#### [TO DO]
In the entries below, find the line with "Definition register_single : RegisterWorkerRequest" and the line with "Lemma raced_reachable : reachable raced.". Return those two lines and all lines between them, exactly.

#### [INFORMATION SHOWN]

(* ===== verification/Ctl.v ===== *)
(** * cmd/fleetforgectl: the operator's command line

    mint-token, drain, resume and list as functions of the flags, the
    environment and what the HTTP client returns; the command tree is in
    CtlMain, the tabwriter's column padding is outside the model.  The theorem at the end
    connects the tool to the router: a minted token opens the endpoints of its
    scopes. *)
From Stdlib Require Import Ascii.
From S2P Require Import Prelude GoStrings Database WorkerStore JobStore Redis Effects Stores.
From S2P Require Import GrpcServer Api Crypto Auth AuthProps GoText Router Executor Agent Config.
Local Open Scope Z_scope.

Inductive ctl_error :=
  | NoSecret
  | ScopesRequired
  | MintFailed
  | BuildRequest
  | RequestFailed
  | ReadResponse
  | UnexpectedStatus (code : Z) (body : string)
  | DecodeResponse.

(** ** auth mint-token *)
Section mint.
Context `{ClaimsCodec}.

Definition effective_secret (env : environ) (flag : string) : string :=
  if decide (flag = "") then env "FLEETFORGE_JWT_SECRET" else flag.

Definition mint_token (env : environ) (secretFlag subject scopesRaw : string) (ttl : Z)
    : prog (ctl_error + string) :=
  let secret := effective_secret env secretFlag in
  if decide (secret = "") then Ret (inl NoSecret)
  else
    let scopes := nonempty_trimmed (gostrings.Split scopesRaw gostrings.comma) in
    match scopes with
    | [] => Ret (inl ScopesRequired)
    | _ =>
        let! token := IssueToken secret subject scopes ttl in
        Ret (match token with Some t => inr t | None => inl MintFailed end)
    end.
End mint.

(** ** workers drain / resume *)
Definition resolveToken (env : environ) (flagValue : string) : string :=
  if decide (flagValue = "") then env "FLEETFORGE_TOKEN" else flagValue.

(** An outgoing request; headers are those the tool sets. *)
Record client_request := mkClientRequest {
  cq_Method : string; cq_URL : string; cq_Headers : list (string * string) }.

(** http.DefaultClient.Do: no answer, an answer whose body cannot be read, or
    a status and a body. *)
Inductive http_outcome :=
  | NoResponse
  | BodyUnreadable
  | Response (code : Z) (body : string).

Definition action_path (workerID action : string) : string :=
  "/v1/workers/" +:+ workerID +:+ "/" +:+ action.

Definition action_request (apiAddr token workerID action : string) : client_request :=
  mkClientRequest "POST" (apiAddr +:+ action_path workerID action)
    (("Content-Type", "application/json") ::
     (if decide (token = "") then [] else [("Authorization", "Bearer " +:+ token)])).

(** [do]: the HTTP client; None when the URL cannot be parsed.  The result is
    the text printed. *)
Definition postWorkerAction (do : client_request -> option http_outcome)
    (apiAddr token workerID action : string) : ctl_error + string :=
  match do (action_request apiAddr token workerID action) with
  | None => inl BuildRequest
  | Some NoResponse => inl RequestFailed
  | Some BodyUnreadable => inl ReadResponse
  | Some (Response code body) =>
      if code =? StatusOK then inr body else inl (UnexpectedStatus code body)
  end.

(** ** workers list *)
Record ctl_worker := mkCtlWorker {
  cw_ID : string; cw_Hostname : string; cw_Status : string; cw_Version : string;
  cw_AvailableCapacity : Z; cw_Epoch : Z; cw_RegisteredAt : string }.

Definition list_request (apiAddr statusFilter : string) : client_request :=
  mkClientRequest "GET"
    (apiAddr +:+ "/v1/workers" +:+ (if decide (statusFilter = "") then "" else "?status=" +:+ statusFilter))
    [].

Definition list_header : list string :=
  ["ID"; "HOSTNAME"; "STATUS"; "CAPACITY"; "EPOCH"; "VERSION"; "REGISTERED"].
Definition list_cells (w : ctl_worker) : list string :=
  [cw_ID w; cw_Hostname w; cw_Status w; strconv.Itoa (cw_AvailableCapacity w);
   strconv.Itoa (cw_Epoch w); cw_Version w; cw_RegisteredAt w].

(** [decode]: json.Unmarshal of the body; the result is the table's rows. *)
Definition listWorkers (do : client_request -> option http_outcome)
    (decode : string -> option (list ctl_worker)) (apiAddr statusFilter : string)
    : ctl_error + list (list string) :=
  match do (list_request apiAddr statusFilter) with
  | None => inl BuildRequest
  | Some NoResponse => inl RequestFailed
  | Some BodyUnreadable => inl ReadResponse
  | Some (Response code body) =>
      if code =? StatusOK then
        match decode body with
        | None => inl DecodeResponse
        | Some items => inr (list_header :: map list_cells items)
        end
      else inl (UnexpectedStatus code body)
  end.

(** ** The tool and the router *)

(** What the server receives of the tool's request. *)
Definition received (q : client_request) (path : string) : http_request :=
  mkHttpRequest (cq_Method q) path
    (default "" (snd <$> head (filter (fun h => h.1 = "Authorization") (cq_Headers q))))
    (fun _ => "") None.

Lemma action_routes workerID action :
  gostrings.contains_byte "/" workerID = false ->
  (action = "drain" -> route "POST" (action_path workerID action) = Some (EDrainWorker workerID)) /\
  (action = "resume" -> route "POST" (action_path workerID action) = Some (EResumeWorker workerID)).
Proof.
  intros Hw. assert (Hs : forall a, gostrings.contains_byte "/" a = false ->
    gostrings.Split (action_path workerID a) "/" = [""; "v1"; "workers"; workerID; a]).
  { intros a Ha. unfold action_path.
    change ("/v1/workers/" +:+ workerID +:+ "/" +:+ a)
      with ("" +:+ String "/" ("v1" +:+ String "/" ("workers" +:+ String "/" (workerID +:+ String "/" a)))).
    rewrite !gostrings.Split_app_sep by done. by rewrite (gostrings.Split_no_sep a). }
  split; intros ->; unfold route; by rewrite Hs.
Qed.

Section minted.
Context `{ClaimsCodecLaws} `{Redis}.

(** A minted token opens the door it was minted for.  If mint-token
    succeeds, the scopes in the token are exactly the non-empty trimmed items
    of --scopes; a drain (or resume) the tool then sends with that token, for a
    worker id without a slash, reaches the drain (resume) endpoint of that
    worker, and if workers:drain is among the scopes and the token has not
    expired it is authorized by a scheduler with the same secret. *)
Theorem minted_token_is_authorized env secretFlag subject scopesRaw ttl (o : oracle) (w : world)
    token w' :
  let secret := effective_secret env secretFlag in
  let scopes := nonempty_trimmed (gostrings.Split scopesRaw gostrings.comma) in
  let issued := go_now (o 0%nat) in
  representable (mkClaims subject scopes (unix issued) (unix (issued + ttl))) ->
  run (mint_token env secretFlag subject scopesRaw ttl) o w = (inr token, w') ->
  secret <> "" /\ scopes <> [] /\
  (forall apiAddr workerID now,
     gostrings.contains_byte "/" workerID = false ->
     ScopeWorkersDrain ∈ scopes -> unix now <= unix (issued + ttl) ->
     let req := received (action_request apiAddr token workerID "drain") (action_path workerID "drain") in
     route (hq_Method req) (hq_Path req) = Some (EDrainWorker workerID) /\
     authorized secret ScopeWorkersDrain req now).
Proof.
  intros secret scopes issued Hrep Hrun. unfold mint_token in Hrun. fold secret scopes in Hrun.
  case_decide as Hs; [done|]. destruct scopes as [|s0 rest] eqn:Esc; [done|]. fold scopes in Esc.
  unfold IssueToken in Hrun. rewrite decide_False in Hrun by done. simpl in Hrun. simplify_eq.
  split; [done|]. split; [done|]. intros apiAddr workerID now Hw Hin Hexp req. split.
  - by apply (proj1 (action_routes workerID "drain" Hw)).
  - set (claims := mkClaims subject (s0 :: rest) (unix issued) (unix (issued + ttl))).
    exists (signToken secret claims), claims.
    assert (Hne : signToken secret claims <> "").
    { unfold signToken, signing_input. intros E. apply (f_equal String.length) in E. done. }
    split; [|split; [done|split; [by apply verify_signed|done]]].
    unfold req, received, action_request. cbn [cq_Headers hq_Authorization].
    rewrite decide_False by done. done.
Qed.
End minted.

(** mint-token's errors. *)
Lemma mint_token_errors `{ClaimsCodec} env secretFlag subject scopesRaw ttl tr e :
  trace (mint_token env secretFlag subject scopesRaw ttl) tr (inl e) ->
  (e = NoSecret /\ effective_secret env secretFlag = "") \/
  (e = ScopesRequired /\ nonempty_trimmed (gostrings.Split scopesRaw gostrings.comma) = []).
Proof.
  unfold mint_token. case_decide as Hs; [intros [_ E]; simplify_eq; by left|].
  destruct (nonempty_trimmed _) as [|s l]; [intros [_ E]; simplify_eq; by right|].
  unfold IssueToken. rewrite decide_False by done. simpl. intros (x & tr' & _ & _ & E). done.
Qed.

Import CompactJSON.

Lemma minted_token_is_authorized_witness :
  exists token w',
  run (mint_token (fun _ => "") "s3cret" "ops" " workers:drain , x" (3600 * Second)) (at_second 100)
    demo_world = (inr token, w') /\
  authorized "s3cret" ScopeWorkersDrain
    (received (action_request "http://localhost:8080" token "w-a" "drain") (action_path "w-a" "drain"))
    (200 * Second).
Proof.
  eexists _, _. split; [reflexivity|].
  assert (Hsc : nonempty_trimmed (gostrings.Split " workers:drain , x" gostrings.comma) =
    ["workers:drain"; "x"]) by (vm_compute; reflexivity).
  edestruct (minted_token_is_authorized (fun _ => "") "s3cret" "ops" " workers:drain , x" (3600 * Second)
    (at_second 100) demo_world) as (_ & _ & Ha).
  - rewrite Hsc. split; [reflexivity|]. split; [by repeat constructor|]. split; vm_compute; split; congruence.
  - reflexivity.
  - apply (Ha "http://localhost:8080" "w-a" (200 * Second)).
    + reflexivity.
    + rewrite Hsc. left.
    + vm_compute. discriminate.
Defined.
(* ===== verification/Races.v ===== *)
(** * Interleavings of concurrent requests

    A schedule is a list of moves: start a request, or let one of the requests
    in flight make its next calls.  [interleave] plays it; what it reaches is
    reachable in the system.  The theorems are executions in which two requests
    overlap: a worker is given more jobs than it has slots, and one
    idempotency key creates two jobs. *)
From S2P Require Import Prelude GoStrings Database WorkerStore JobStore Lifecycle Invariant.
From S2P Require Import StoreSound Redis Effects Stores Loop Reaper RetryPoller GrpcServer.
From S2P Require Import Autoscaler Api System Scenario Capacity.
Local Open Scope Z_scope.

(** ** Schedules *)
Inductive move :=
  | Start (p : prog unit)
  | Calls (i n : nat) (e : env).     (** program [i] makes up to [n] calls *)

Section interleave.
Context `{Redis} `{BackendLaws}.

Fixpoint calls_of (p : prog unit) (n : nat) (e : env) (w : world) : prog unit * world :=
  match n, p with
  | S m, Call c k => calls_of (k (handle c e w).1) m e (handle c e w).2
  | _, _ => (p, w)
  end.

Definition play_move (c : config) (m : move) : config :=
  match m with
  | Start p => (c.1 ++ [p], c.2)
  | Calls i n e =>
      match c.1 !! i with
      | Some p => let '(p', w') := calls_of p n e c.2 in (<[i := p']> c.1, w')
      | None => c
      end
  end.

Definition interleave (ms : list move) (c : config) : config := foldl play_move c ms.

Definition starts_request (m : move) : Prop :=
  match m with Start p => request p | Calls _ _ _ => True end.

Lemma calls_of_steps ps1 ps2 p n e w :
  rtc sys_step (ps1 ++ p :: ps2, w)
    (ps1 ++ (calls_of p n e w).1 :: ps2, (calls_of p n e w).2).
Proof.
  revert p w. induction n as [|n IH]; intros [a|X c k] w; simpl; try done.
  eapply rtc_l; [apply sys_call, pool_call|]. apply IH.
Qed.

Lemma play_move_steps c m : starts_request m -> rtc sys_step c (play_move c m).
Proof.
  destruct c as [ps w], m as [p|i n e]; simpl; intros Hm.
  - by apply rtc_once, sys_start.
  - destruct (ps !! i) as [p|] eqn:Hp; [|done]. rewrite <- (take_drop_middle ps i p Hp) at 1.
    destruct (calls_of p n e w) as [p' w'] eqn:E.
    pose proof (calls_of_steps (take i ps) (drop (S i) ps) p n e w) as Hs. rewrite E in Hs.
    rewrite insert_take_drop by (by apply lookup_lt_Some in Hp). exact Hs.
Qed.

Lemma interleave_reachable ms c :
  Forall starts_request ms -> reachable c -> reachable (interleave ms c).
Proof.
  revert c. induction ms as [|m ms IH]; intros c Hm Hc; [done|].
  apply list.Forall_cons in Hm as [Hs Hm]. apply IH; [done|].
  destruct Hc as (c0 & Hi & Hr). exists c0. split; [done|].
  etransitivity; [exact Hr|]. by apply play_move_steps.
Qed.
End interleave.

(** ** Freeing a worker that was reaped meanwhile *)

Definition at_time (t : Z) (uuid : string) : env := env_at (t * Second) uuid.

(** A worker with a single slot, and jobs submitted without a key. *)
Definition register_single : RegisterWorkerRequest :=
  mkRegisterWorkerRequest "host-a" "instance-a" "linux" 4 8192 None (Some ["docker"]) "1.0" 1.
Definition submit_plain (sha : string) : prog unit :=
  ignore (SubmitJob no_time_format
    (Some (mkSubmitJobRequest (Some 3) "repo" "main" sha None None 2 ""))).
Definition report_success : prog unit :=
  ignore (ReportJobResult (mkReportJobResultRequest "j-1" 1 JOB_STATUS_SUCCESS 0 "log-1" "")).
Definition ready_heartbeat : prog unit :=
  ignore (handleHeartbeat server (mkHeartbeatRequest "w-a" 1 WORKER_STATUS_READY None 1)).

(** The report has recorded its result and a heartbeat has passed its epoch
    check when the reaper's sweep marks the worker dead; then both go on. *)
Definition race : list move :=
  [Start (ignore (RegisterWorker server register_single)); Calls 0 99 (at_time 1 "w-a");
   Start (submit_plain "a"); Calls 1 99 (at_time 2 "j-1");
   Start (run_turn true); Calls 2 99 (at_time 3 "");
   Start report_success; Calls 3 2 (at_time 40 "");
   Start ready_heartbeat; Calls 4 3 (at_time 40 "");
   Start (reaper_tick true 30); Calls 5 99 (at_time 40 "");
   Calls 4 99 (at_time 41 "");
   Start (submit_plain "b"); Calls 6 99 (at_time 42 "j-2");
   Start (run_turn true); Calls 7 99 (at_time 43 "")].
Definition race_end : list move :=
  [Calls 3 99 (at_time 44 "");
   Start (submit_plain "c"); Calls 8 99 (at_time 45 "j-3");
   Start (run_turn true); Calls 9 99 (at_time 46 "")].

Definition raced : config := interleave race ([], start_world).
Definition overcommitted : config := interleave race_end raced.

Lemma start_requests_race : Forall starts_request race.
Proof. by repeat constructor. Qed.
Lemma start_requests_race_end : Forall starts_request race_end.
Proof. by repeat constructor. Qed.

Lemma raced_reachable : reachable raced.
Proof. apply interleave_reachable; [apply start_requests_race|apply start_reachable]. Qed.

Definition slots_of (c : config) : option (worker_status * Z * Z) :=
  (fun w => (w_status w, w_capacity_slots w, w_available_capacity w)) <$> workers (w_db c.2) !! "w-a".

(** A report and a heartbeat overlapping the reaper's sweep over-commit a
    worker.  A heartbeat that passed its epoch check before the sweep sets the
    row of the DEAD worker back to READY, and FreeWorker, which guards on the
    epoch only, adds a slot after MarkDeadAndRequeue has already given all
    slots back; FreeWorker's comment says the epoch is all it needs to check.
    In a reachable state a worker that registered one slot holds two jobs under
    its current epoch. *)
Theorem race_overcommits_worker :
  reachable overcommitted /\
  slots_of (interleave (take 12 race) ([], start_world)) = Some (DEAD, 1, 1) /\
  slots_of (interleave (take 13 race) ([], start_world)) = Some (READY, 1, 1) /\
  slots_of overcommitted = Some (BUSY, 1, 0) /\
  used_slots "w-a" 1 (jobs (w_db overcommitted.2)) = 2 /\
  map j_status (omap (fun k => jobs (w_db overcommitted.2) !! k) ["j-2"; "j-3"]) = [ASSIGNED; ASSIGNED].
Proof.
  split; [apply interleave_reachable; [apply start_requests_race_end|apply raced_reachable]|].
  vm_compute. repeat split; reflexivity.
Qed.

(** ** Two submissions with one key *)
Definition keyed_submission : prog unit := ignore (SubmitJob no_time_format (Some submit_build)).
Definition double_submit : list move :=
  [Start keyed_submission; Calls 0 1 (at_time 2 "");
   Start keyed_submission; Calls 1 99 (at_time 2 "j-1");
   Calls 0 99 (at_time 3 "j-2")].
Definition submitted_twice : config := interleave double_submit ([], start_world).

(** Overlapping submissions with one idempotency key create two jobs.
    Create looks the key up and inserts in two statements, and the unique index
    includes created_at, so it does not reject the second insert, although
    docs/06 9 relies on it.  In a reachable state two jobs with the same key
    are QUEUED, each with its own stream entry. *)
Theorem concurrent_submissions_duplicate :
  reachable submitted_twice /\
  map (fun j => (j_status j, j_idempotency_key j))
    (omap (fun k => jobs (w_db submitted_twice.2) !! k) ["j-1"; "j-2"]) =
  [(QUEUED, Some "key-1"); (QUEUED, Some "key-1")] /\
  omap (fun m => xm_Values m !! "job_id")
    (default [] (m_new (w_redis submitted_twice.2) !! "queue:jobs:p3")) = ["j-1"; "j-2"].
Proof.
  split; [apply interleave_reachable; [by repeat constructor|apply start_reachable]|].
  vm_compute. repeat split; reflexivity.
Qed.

#### [RESULT FOR THIS TASK]
Definition register_single : RegisterWorkerRequest :=
  mkRegisterWorkerRequest "host-a" "instance-a" "linux" 4 8192 None (Some ["docker"]) "1.0" 1.
Definition submit_plain (sha : string) : prog unit :=
  ignore (SubmitJob no_time_format
    (Some (mkSubmitJobRequest (Some 3) "repo" "main" sha None None 2 ""))).
Definition report_success : prog unit :=
  ignore (ReportJobResult (mkReportJobResultRequest "j-1" 1 JOB_STATUS_SUCCESS 0 "log-1" "")).
Definition ready_heartbeat : prog unit :=
  ignore (handleHeartbeat server (mkHeartbeatRequest "w-a" 1 WORKER_STATUS_READY None 1)).

(** The report has recorded its result and a heartbeat has passed its epoch
    check when the reaper's sweep marks the worker dead; then both go on. *)
Definition race : list move :=
  [Start (ignore (RegisterWorker server register_single)); Calls 0 99 (at_time 1 "w-a");
   Start (submit_plain "a"); Calls 1 99 (at_time 2 "j-1");
   Start (run_turn true); Calls 2 99 (at_time 3 "");
   Start report_success; Calls 3 2 (at_time 40 "");
   Start ready_heartbeat; Calls 4 3 (at_time 40 "");
   Start (reaper_tick true 30); Calls 5 99 (at_time 40 "");
   Calls 4 99 (at_time 41 "");
   Start (submit_plain "b"); Calls 6 99 (at_time 42 "j-2");
   Start (run_turn true); Calls 7 99 (at_time 43 "")].
Definition race_end : list move :=
  [Calls 3 99 (at_time 44 "");
   Start (submit_plain "c"); Calls 8 99 (at_time 45 "j-3");
   Start (run_turn true); Calls 9 99 (at_time 46 "")].

Definition raced : config := interleave race ([], start_world).
Definition overcommitted : config := interleave race_end raced.

Lemma start_requests_race : Forall starts_request race.
Proof. by repeat constructor. Qed.
Lemma start_requests_race_end : Forall starts_request race_end.
Proof. by repeat constructor. Qed.

Lemma raced_reachable : reachable raced.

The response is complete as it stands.